(** * RealTimeServer: connection registry, message router and null transport

    A shallow embedding of [src/server/real_time_server.js].

    The server object is a record.  [_socketIoConnections] is the plain
    JavaScript object the constructor creates with [{}]: its own properties,
    a [gmap string Socket], and its prototype, since reading and assigning a
    property go through the prototype chain.  Every method runs in a
    state-and-exception monad over a [World]: the server object, the
    chronological list of calls made on the collaborators (sockets, the
    Socket.IO server, the node HTTP server and the EventEmitter the class
    extends), and the allocation counter that gives each [new] object its
    identity.  A JavaScript exception does not roll the state back, so a
    throwing computation still returns the world it reached.

    Client ids are strings; [undefined] appears only where the code guards
    against it ([socket.id], the constructor argument, the not yet started
    [_ioServer]).  Of a socket of the real transport only the members the
    server uses are modelled ([id], [emit], [broadcast]).  The listeners of
    the server's events are outside this file: an emit is recorded, and
    listeners are taken to return without calling back into the server. *)

From stdpp Require Import gmap strings list fin_maps.

Open Scope string_scope.
Open Scope list_scope.
Open Scope nat_scope.
Open Scope stdpp_scope.

(** ** Failures *)

(** [failFast.unlessDefined(v, name)] and [failFast.unlessTrue(b, message)]
    throw; the error keeps what the call site passed.  [TypeError] is what the
    language throws when a property of [undefined] is read. *)
Inductive Error : Type :=
| UnlessDefinedFailed (variableName : string)
| UnlessTrueFailed (message : string)
| TypeError (property : string).

Inductive outcome (A : Type) : Type :=
| Return (a : A)
| Throw (e : Error).
Arguments Return {A} a.
Arguments Throw {A} e.

Definition threw {A} (o : outcome A) : bool :=
  match o with Return _ => false | Throw _ => true end.

Definition completed {A} (o : outcome A) : bool := negb (threw o).

(** ** Collaborators *)

(** [new NullHttpServer()] or a real HTTP server handed in by the caller. *)
Inductive HttpServer : Type := NullHttpServer | RealHttpServer.

(** What [httpServer.getNodeServer()] returns: for the null server the object
    [{ on: noOp, removeListener: noOp }]. *)
Inductive NodeServer : Type := NullNodeServer | RealNodeServer.

Definition getNodeServer (httpServer : HttpServer) : NodeServer :=
  match httpServer with
  | NullHttpServer => NullNodeServer
  | RealHttpServer => RealNodeServer
  end.

(** The two values [_io] takes: the [socket.io] module and [nullIo]. *)
Inductive IoFactory : Type := io | nullIo.

(** The object [_io(nodeServer)] returns, with its identity. *)
Inductive IoServer : Type :=
| NullIoServer (ref : nat)
| SocketIoServer (ref : nat) (attachedTo : NodeServer).

(** A transport handle.  [NullSocket] is the class of this file: its [id] is
    whatever the constructor received and [isNull] is [true].  [IoSocket] is a
    socket of the real transport, which has no [isNull] property.  [ref] is the
    identity of the object. *)
Inductive Socket : Type :=
| NullSocket (ref : nat) (id : option string)
| IoSocket (ref : nat) (id : option string).

Definition socketId (socket : Socket) : option string :=
  match socket with
  | NullSocket _ id => id
  | IoSocket _ id => id
  end.

(** [socket.isNull === true] *)
Definition isNull (socket : Socket) : bool :=
  match socket with
  | NullSocket _ _ => true
  | IoSocket _ _ => false
  end.

Definition socketRef (socket : Socket) : nat :=
  match socket with
  | NullSocket ref _ => ref
  | IoSocket ref _ => ref
  end.

#[global] Instance Socket_eq_dec : EqDecision Socket.
Proof. solve_decision. Defined.

(** ** The registry object *)

(** What reading a property of the registry can give, when it is not
    [undefined]: a socket; the object a socket's [broadcast] getter returns,
    whose only member is [emit]; or a value with none of the members the
    server asks for (a function, a string, a boolean, [Object.prototype]). *)
Inductive Value : Type :=
| VSocket (socket : Socket)
| VBroadcast (socket : Socket)
| VInert (description : string).

#[global] Instance Value_eq_dec : EqDecision Value.
Proof. solve_decision. Defined.

(** A plain object holding sockets: the properties assigned to it, and its
    prototype, which is [Object.prototype] ([None]) until a socket is assigned
    to [__proto__]. *)
Record Registry : Type := {
  own : gmap string Socket;
  prototype : option Socket
}.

**Work to complete:**
All that is wanted is the run of lines from the start of the data through the line containing "Open Scope nat_scope.", copied word for word.

**Output:**
(** * RealTimeServer: connection registry, message router and null transport

    A shallow embedding of [src/server/real_time_server.js].

    The server object is a record.  [_socketIoConnections] is the plain
    JavaScript object the constructor creates with [{}]: its own properties,
    a [gmap string Socket], and its prototype, since reading and assigning a
    property go through the prototype chain.  Every method runs in a
    state-and-exception monad over a [World]: the server object, the
    chronological list of calls made on the collaborators (sockets, the
    Socket.IO server, the node HTTP server and the EventEmitter the class
    extends), and the allocation counter that gives each [new] object its
    identity.  A JavaScript exception does not roll the state back, so a
    throwing computation still returns the world it reached.

    Client ids are strings; [undefined] appears only where the code guards
    against it ([socket.id], the constructor argument, the not yet started
    [_ioServer]).  Of a socket of the real transport only the members the
    server uses are modelled ([id], [emit], [broadcast]).  The listeners of
    the server's events are outside this file: an emit is recorded, and
    listeners are taken to return without calling back into the server. *)

From stdpp Require Import gmap strings list fin_maps.

Open Scope string_scope.
Open Scope list_scope.
Open Scope nat_scope.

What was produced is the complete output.